(* ===== verification/Uart.v ===== *)
(** * Serial port, interrupt controller and clock of the PC
    (src/test/pc386/srv/uart.c, pic.c, pic.h, timer.c; include/timer.h)

    The drivers the demonstrations run SLIP and PPP over.  A device is its registers:
    what a read returns and what a write does.  An interrupt handler and a pass of a
    driver thread run with the locks of the driver, so each is one step; where they
    signal or wait for a context the step records it. *)

From stdpp Require Import base list gmap fin_maps strings.
From Stdlib Require Import ZArith Lia.
From S2P Require Import Prelude Heap Membuf NetbufMem Ip Parts Ethernet EthernetIp.
Open Scope Z_scope.

Module Uart.

(** ** Registers *)

Definition DATA : Z := 0.
Definition IER : Z := 1.
Definition IIR : Z := 2.
Definition LSR : Z := 5.

Definition IER_ERXRDY : Z := 0x1.
Definition IER_ETXRDY : Z := 0x2.
Definition IIR_NOPEND : Z := 0x1.
Definition IIR_TXRDY : Z := 0x2.
Definition IIR_RXRDY : Z := 0x4.
Definition IIR_RXTOUT : Z := 0xc.
Definition IIR_IMASK : Z := 0xf.
Definition LSR_RXRDY : Z := 0x01.
Definition LSR_TXRDY : Z := 0x20.

(** The device: octets received and not read, whether the transmitter takes an octet,
    the enabled interrupts, octets sent. *)
Record device := Device { rx : list Z; tx_ready : bool; ier : Z; sent : list Z }.
#[export] Instance eta_device : Eta device := fun d => Device (rx d) (tx_ready d) (ier d) (sent d).

Definition enabled (d : device) (bit : Z) : bool := negb (Z.land (ier d) bit =? 0).

(** The receiver has the higher priority; with the FIFOs enabled bits 6 and 7 of the
    identification are set. *)
Definition uart_read8 (reg : Z) (d : device) : Z * device :=
  if reg =? DATA then match rx d with [] => (0, d) | b :: l => (b, d <| rx := l |>) end
  else if reg =? IER then (ier d, d)
  else if reg =? IIR then
    (Z.lor 0xc0 (if enabled d IER_ERXRDY && negb (bool_decide (rx d = [])) then IIR_RXRDY
                 else if enabled d IER_ETXRDY && tx_ready d then IIR_TXRDY else IIR_NOPEND), d)
  else if reg =? LSR then
    (Z.lor (if bool_decide (rx d = []) then 0 else LSR_RXRDY) (if tx_ready d then LSR_TXRDY else 0), d)
  else (0, d).

Definition uart_write8 (reg data : Z) (d : device) : device :=
  if reg =? DATA then d <| sent := sent d ++ [data] |> <| tx_ready := false |>
  else if reg =? IER then d <| ier := data |>
  else d.

(** ** The driver *)

Definition UART_RX_FIFO_DEPTH : Z := 16.

Inductive signal := recv_isr_ctx | data_isr_ctx.

Record uart := Uart_ {
  dev : device;
  recv_fifo : list Z;
  recv_head : Z;
  recv_tail : Z;
  signalled : list signal  (* [isr_context_signal()] *) }.
#[export] Instance eta_uart : Eta uart := fun u => Uart_ (dev u) (recv_fifo u) (recv_head u) (recv_tail u) (signalled u).

Definition read8 (reg : Z) (u : uart) : Z * uart := let '(v, d) := uart_read8 reg (dev u) in (v, u <| dev := d |>).
Definition write8 (reg data : Z) (u : uart) : uart := u <| dev := uart_write8 reg data (dev u) |>.
Definition isr_context_signal (c : signal) (u : uart) : uart := u <| signalled := signalled u ++ [c] |>.

(** [while (lsr & LSR_RXRDY)]. *)
Fixpoint recv_loop (fuel : nat) (lsr : Z) (u : uart) : res uart :=
  if Z.land lsr LSR_RXRDY =? 0 then Ok u
  else
    match fuel with
    | O => Fuel
    | S fuel =>
      let '(data, u) := read8 DATA u in
      let u := u <| recv_fifo := <[Z.to_nat (recv_head u) := data]> (recv_fifo u) |> in
      let next := Z.land (recv_head u + 1) (UART_RX_FIFO_DEPTH - 1) in
      let u := if negb (next =? recv_tail u) then u <| recv_head := next |> else u in
      let '(lsr, u) := read8 LSR u in
      recv_loop fuel lsr u
    end.

(** One round of the loop of [trap_irq4()]: the new [iir]. *)
Definition irq_round (fuel : nat) (u : uart) : res (Z * uart) :=
  let '(iir, u) := read8 IIR u in
  let iir := Z.land iir IIR_IMASK in
  if iir =? IIR_TXRDY then
    let '(v, u) := read8 IER u in
    let u := write8 IER (Z.land v (Z.lnot IER_ETXRDY)) u in
    Ok (iir, isr_context_signal data_isr_ctx u)
  else if (iir =? IIR_RXRDY) || (iir =? IIR_RXTOUT) then
    let '(lsr, u) := read8 LSR u in
    u ← recv_loop fuel lsr u;
    Ok (iir, isr_context_signal recv_isr_ctx u)
  else Ok (IIR_NOPEND, u).

(** [do ... while (iir != IIR_NOPEND)]. *)
Fixpoint trap_irq4 (fuel : nat) (u : uart) : res uart :=
  match fuel with
  | O => Fuel
  | S fuel =>
    '(iir, u) ← irq_round fuel u;
    if negb (iir =? IIR_NOPEND) then trap_irq4 fuel u else Ok u
  end.

(** A pass of the inner loop of [uart_recv_intr_thread()] up to the unlock: the octet for
    the client, or nothing when the thread waits. *)
Definition recv_take (u : uart) : option Z * uart :=
  if recv_tail u =? recv_head u then (None, u)
  else
    let ch := recv_fifo u !!! Z.to_nat (recv_tail u) in
    (Some ch, u <| recv_tail := Z.land (u8 (recv_tail u + 1)) (UART_RX_FIFO_DEPTH - 1) |>).

(** [uart_data_send_u8()]: sent, or waiting for [data_isr_ctx] to be signalled. *)
Definition uart_data_send_u8 (ch : Z) (u : uart) : bool * uart :=
  let '(lsr, u) := read8 LSR u in
  if Z.land lsr LSR_TXRDY =? 0 then
    let '(v, u) := read8 IER u in
    (false, write8 IER (Z.lor v IER_ETXRDY) u)
  else (true, write8 DATA ch u).

Definition uart_data_set_isr (u : uart) : uart :=
  let '(v, u) := read8 IER u in write8 IER (Z.lor v IER_ERXRDY) u.

(** ** The client *)

Record uart_client := Uart_client { uc_self : Z; uc_server : Z }.
#[export] Instance eta_uart_client : Eta uart_client := fun c => Uart_client (uc_self c) (uc_server c).
Record uart_binding := Uart_binding { uart_lock : bool; client : option uart_client }.
#[export] Instance eta_uart_binding : Eta uart_binding := fun b => Uart_binding (uart_lock b) (client b).

Section client.
Context {X : Type} `{Part X uart_binding}.
Context (uc_recv : uart_client -> Z -> W X unit).

Definition lock_uart : W X unit := lock_part uart_lock (fun l b => b <| uart_lock := l |>).
Definition unlock_uart : W X unit := unlock_part uart_lock (fun l b => b <| uart_lock := l |>).

(** The rest of the pass: [client] is read again after each unlock. *)
Definition recv_deliver (ch : Z) : W X unit :=
  lock_uart;;
  c ← get_part client;
  match c with
  | Some uc =>
    mem_ (membuf_ref (uc_self uc));;
    unlock_uart;;
    c ← get_part client;
    uc ← not_null "NULL client" c;
    uc_recv uc ch;;
    lock_uart;;
    c ← get_part client;
    uc ← not_null "NULL client" c;
    deref_ (uc_self uc)
  | None => mret tt
  end;;
  unlock_uart.

Definition uart_server_alloc : W X Z := mem_ (membuf_alloc 12 0).
Definition uart_client_alloc : W X Z := mem_ (membuf_alloc 12 0).

(** [None] for [NULL]; [ui] is the instance. *)
Definition uart_client_attach (ui : Z) (uc : uart_client) : W X (option Z) :=
  lock_uart;;
  c ← get_part client;
  us ← match c with
       | None =>
         us ← uart_server_alloc;
         mem_ (membuf_ref ui);;
         mod_part (fun b => b <| client := Some (uc <| uc_server := us |>) |>);;
         mem_ (membuf_ref (uc_self uc));;
         mret (Some us)
       | Some _ => mret None
       end;
  unlock_uart;;
  mret us.

Definition uart_client_detach (ui us : Z) : W X unit :=
  lock_uart;;
  c ← get_part client;
  uc ← not_null "NULL client" c;
  (if uc_server uc =? us then
     deref_ us;;
     deref_ ui;;
     deref_ (uc_self uc);;
     mod_part (fun b => b <| client := None |>)
   else mret tt);;
  unlock_uart.
End client.

End Uart.

Module UartFacts.
Import Uart.

(** ** What the port promises *)

(** Octets that arrived and were not read, octets queued for the client (fifteen at most),
    octets handed over; the transmitter, whether a sender waits for it, octets sent; the
    signals given. *)
Record port := Port {
  pending : list Z;
  queue : list Z;
  out : list Z;
  ready : bool;
  wanted : bool;
  sent_ : list Z;
  signals : list signal }.
#[export] Instance eta_port : Eta port := fun p =>
  Port (pending p) (queue p) (out p) (ready p) (wanted p) (sent_ p) (signals p).

Inductive op := Arrive (l : list Z) | TxDone | Irq | Take | Send (ch : Z).

Definition accept (q : list Z) (b : Z) : list Z := if (length q =? 15)%nat then q else q ++ [b].

Definition port_step (o : op) (p : port) : port :=
  match o with
  | Arrive l => p <| pending := pending p ++ l |>
  | TxDone => p <| ready := true |>
  | Irq => p <| queue := foldl accept (queue p) (pending p) |> <| pending := [] |>
             <| wanted := wanted p && negb (ready p) |>
             <| signals := signals p ++ (if bool_decide (pending p = []) then [] else [recv_isr_ctx])
                             ++ (if wanted p && ready p then [data_isr_ctx] else []) |>
  | Take => match queue p with [] => p | b :: q => p <| queue := q |> <| out := out p ++ [b] |> end
  | Send ch => if ready p then p <| sent_ := sent_ p ++ [ch] |> <| ready := false |> else p <| wanted := true |>
  end.

(** The driver; the octets handed over are collected beside it. *)
Definition uart_step (o : op) (s : uart * list Z) : res (uart * list Z) :=
  let '(u, got) := s in
  match o with
  | Arrive l => Ok (u <| dev := (dev u) <| rx := rx (dev u) ++ l |> |>, got)
  | TxDone => Ok (u <| dev := (dev u) <| tx_ready := true |> |>, got)
  | Irq => u ← trap_irq4 (3 + length (rx (dev u))) u; Ok (u, got)
  | Take => let '(ch, u) := recv_take u in Ok (u, got ++ from_option (fun c => [c]) [] ch)
  | Send ch => Ok ((uart_data_send_u8 ch u).2, got)
  end.

Fixpoint uart_run (ops : list op) (s : uart * list Z) : res (uart * list Z) :=
  match ops with [] => Ok s | o :: ops => s ← uart_step o s; uart_run ops s end.

(** ** The ring *)

Record ring_ok (u : uart) : Prop := {
  rk_len : length (recv_fifo u) = 16%nat;
  rk_head : 0 <= recv_head u < 16;
  rk_tail : 0 <= recv_tail u < 16 }.

Definition used (u : uart) : Z := (recv_head u - recv_tail u) mod 16.
Definition content (u : uart) : list Z :=
  (fun i => recv_fifo u !!! Z.to_nat ((recv_tail u + i) mod 16)) <$> seqZ 0 (used u).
****
WHAT YOU WILL DO: If a line falls between the first line of the records and the line containing "Definition enabled (d", inclusive, repeat it exactly; leave out all others.

YOUR RESPONSE:
(* ===== verification/Uart.v ===== *)
(** * Serial port, interrupt controller and clock of the PC
    (src/test/pc386/srv/uart.c, pic.c, pic.h, timer.c; include/timer.h)

    The drivers the demonstrations run SLIP and PPP over.  A device is its registers:
    what a read returns and what a write does.  An interrupt handler and a pass of a
    driver thread run with the locks of the driver, so each is one step; where they
    signal or wait for a context the step records it. *)

From stdpp Require Import base list gmap fin_maps strings.
From Stdlib Require Import ZArith Lia.
From S2P Require Import Prelude Heap Membuf NetbufMem Ip Parts Ethernet EthernetIp.
Open Scope Z_scope.

Module Uart.

(** ** Registers *)

Definition DATA : Z := 0.
Definition IER : Z := 1.
Definition IIR : Z := 2.
Definition LSR : Z := 5.

Definition IER_ERXRDY : Z := 0x1.
Definition IER_ETXRDY : Z := 0x2.
Definition IIR_NOPEND : Z := 0x1.
Definition IIR_TXRDY : Z := 0x2.
Definition IIR_RXRDY : Z := 0x4.
Definition IIR_RXTOUT : Z := 0xc.
Definition IIR_IMASK : Z := 0xf.
Definition LSR_RXRDY : Z := 0x01.
Definition LSR_TXRDY : Z := 0x20.

(** The device: octets received and not read, whether the transmitter takes an octet,
    the enabled interrupts, octets sent. *)
Record device := Device { rx : list Z; tx_ready : bool; ier : Z; sent : list Z }.
#[export] Instance eta_device : Eta device := fun d => Device (rx d) (tx_ready d) (ier d) (sent d).

Definition enabled (d : device) (bit : Z) : bool := negb (Z.land (ier d) bit =? 0).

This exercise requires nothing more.